Estudos levaram a descoberta de uma espécie de tapir ainda desconhecida pela ciência, mas que já era identificada por ribeirinhos e índios.

Vandré Fonseca ·
17 de dezembro de 2013 · 10 anos atrás

Ilustração da anta [i]Tapirus kabomani[/i] fêmea.
Ilustração da anta [i]Tapirus kabomani[/i] fêmea.
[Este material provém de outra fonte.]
#[export] Instance borsh_pre_proof : Borsh JupiterPreBracketProof.
Proof.
  refine (c_iso (λ '(n, (d, (m, o))), MkPreProof n d m o)
    (λ x, (pre_execution_nonce x, (pre_destination_token_account x,
      (pre_expected_destination_mint x, pre_min_output_amount_raw x)))) _ _
    (c_pair c_u64 (c_pair c_pubkey (c_pair c_pubkey c_u64))));
  [by intros []|by intros (?&?&?&?)].
Defined.

#[export] Instance borsh_post_proof : Borsh JupiterPostBracketProof.
Proof.
  refine (c_iso (λ '(n, d), MkPostProof n d)
    (λ x, (post_execution_nonce x, post_destination_token_account x)) _ _
    (c_pair c_u64 c_pubkey));
  [by intros []|by intros (?&?)].
Defined.

(** [JupiterBracketCheckpoint::LEN] *)
Definition CHECKPOINT_LEN : nat := 1 + 32 + 8 + 32 + 32 + 8 + 8 + 1 + 1.

Lemma checkpoint_fixed_len : FixedLen (borsh JupiterBracketCheckpoint) CHECKPOINT_LEN.
Proof. solve_fixed_len. Qed.

Definition set_consumed (c : JupiterBracketCheckpoint) : JupiterBracketCheckpoint :=
  MkCheckpoint (cp_schema_version c) (cp_authorization_pda c) (cp_execution_nonce c)
    (cp_destination_token_account c) (cp_destination_mint c) (pre_balance c)
    (cp_min_output_amount_raw c) true (cp_bump c).

(** ** Processors *)
Section processors.
Context (rt : Runtime) (program_id : Pubkey).

Definition checkpoint_seeds (authorization_pda : Pubkey) (execution_nonce : Z)
    (destination_token_account : Pubkey) : list (list byte) :=
  [JUPITER_BRACKET_SEED_PREFIX; authorization_pda; to_le 8 execution_nonce;
   destination_token_account].

Definition derive_jupiter_bracket_checkpoint_pda (authorization_pda : Pubkey)
    (execution_nonce : Z) (destination_token_account : Pubkey) : Pubkey * Z :=
  find_program_address rt
    (checkpoint_seeds authorization_pda execution_nonce destination_token_account)
    program_id.

Definition process_pre_jupiter_bracket_check (accounts : list AccountInfo)
    (proof : JupiterPreBracketProof) : M unit :=
  '(executor_account, it) ← next_account_info accounts;
  '(authz_pda_account, it) ← next_account_info it;
  '(destination_account, it) ← next_account_info it;
  '(checkpoint_pda_account, it) ← next_account_info it;
  '(system_program_account, _) ← next_account_info it;
  _ ← throw_ifM (negb (is_signer executor_account)) MissingExecutorSignature;
  _ ← throw_ifM (bool_decide (key system_program_account ≠ system_program_id))
        IncorrectProgramId;
  authz ← get_account (key authz_pda_account);
  _ ← throw_ifM (bool_decide (owner authz ≠ program_id)) AuthorizationOwnerMismatch;
  record ← load_record (key authz_pda_account);
  _ ← throw_ifM (bool_decide (executor record ≠ key executor_account)) ExecutorMismatch;
  _ ← throw_ifM (bool_decide (pre_destination_token_account proof ≠ destination record))
        JupiterDestinationMismatch;
  _ ← throw_ifM (bool_decide
          (key destination_account ≠ pre_destination_token_account proof))
        JupiterDestinationMismatch;
  expected_nonce ← lift (ok_or (checked_u 64 (execution_nonce record + 1))
                           (authority_into ExecutionNonceMismatch));
  _ ← throw_ifM (negb (pre_execution_nonce proof =? expected_nonce))
        ExecutionNonceMismatch;
  dest ← get_account (key destination_account);
  decoded ← lift (decode_spl_token_account_lite (data dest));
  _ ← throw_ifM (bool_decide (ta_mint decoded ≠ pre_expected_destination_mint proof))
        JupiterMintMismatch;
  let '(expected_checkpoint_pda, bump) :=
    derive_jupiter_bracket_checkpoint_pda (key authz_pda_account)
      (pre_execution_nonce proof) (pre_destination_token_account proof) in
  _ ← throw_ifM (bool_decide (expected_checkpoint_pda ≠ key checkpoint_pda_account))
        InvalidPda;
  _ ← invoke_signed rt
        (create_account_ix rt (key executor_account) (key checkpoint_pda_account)
           (minimum_balance rt (Z.of_nat CHECKPOINT_LEN)) (Z.of_nat CHECKPOINT_LEN)
           program_id)
        [executor_account; checkpoint_pda_account; system_program_account]
        [checkpoint_seeds (key authz_pda_account) (pre_execution_nonce proof)
           (pre_destination_token_account proof) ++ [[byte_of bump]]];
  serialize_into (key checkpoint_pda_account)
    (to_vec (MkCheckpoint JUPITER_BRACKET_SCHEMA_VERSION (key authz_pda_account)
       (pre_execution_nonce proof) (pre_destination_token_account proof)
       (pre_expected_destination_mint proof) (ta_amount decoded)
       (pre_min_output_amount_raw proof) false bump)).

Definition load_checkpoint (k : Pubkey) : M JupiterBracketCheckpoint :=
  a ← get_account k; lift (ok_or (try_from_slice (data a)) InvalidAccountData).

Definition process_post_jupiter_bracket_check (accounts : list AccountInfo)
    (proof : JupiterPostBracketProof) : M unit :=
  '(executor_account, it) ← next_account_info accounts;
  '(authz_pda_account, it) ← next_account_info it;
  '(destination_account, it) ← next_account_info it;
  '(checkpoint_pda_account, _) ← next_account_info it;
  _ ← throw_ifM (negb (is_signer executor_account)) MissingExecutorSignature;
  authz ← get_account (key authz_pda_account);
  _ ← throw_ifM (bool_decide (owner authz ≠ program_id)) AuthorizationOwnerMismatch;
  record ← load_record (key authz_pda_account);
  _ ← throw_ifM (bool_decide (executor record ≠ key executor_account)) ExecutorMismatch;
  cp_account ← get_account (key checkpoint_pda_account);
  _ ← throw_ifM (bool_decide (owner cp_account ≠ program_id))
        JupiterBracketCheckpointMissing;
  let '(expected_checkpoint_pda, _) :=
    derive_jupiter_bracket_checkpoint_pda (key authz_pda_account)
      (post_execution_nonce proof) (post_destination_token_account proof) in
  _ ← throw_ifM (bool_decide (expected_checkpoint_pda ≠ key checkpoint_pda_account))
        JupiterBracketCheckpointMissing;
  checkpoint ← load_checkpoint (key checkpoint_pda_account);
  _ ← throw_ifM (negb (cp_schema_version checkpoint =? JUPITER_BRACKET_SCHEMA_VERSION))
        UnsupportedSchemaVersion;
  _ ← throw_ifM (consumed checkpoint) JupiterBracketCheckpointConsumed;
  _ ← throw_ifM (bool_decide (cp_authorization_pda checkpoint ≠ key authz_pda_account))
        JupiterBracketCheckpointMissing;
  _ ← throw_ifM (bool_decide (cp_destination_token_account checkpoint ≠
                              post_destination_token_account proof))
        JupiterDestinationMismatch;
  _ ← throw_ifM (bool_decide (key destination_account ≠
                              cp_destination_token_account checkpoint))
        JupiterDestinationMismatch;
  _ ← throw_ifM (negb (cp_execution_nonce checkpoint =? post_execution_nonce proof))
        JupiterBracketCheckpointMissing;
  dest ← get_account (key destination_account);
  decoded ← lift (decode_spl_token_account_lite (data dest));
  _ ← throw_ifM (bool_decide (ta_mint decoded ≠ cp_destination_mint checkpoint))
        JupiterMintMismatch;
  delta ← lift (ok_or (checked_u 64 (ta_amount decoded - pre_balance checkpoint))
                  (authority_into JupiterPostBalanceUnderflow));
  _ ← throw_ifM (delta <? cp_min_output_amount_raw checkpoint)
        JupiterBalanceDeltaTooSmall;
  serialize_into (key checkpoint_pda_account) (to_vec (set_consumed checkpoint)).
End processors.

(** The checkpoint stored at an address. *)
Definition checkpoint_at (b : Bank) (k : Pubkey) (c : JupiterBracketCheckpoint) : Prop :=
  data (acct b k) = to_vec c ∧ well_typed c.

Lemma load_checkpoint_Ok k w c w' :
  load_checkpoint k w = Ok (c, w') ↔ checkpoint_at (w_bank w) k c ∧ w' = w.
Proof.
  unfold load_checkpoint, checkpoint_at. rewrite bindM_Ok. unfold get_account. split.
  - intros (a & w1 & [= <- <-] & H). apply liftM_Ok in H as [H ->].
    apply ok_or_Ok, try_from_slice_Some in H. done.
  - intros [H ->]. eexists _, _. split; [done|]. apply liftM_Ok. split; [|done].
    by apply ok_or_Ok, try_from_slice_Some.
Qed.

Lemma checkpoint_at_inj b k c1 c2 : checkpoint_at b k c1 → checkpoint_at b k c2 → c1 = c2.
Proof. intros [H1 ?] [H2 ?]. apply to_vec_inj; congruence. Qed.

(** The balance a token account holds. *)
Definition token_at (b : Bank) (k : Pubkey) (t : DecodedSplTokenAccountLite) : Prop :=
  decode_spl_token_account_lite (data (acct b k)) = Ok t.

(** What a successful pre-check saw: the first five accounts, the record and
    the live token account. *)
Record pre_check_facts (rt : Runtime) (program_id : Pubkey) (b : Bank)
    (proof : JupiterPreBracketProof) (ex au de cp sy : AccountInfo)
    (record : AuthorizationRecord) (tok : DecodedSplTokenAccountLite) : Prop := {
  pf_signer : is_signer ex = true;
  pf_system : key sy = system_program_id;
  pf_owner : owner (acct b (key au)) = program_id;
  pf_record : record_at b (key au) record;
  pf_executor : executor record = key ex;
  pf_destination : destination record = key de;
  pf_proof_destination : pre_destination_token_account proof = key de;
  pf_nonce : pre_execution_nonce proof = execution_nonce record + 1;
  pf_token : token_at b (key de) tok;
  pf_mint : ta_mint tok = pre_expected_destination_mint proof;
  pf_pda : (derive_jupiter_bracket_checkpoint_pda rt program_id (key au)
              (pre_execution_nonce proof) (key de)).1 = key cp;
  pf_unused : unused (acct b (key cp));
  pf_payer : key ex ≠ key cp
}.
Manaus, AM — No meio das amostras de crânios de anta juntados no início do século para estudos na Universidade Federal de Rondônia, alguns intrigavam o paleontologista Mario Cozzuol. Apesar de diferentes dos demais, era incrível que alguns vinham de animais mortos recentemente. Isto significava que essa anta diferente era um animal vivo e não um mamífero extinto há milhares de anos, como aqueles que Cozzuol já estava habituado a estudar.

Foram necessários dez anos de análises da morfologia e genética de antas ainda vivas e também extintas, mas o resultado foi uma descoberta considerada entre as mais importantes do ano: uma nova espécie de anta que ainda povoa a Floresta Amazônica. “O paleontólogo está acostumado a reconhecer animais do passado, descobrir um que ainda está vivo é realmente diferente”, afirma o pesquisador, hoje professor da Universidade Federal de Minas Gerais.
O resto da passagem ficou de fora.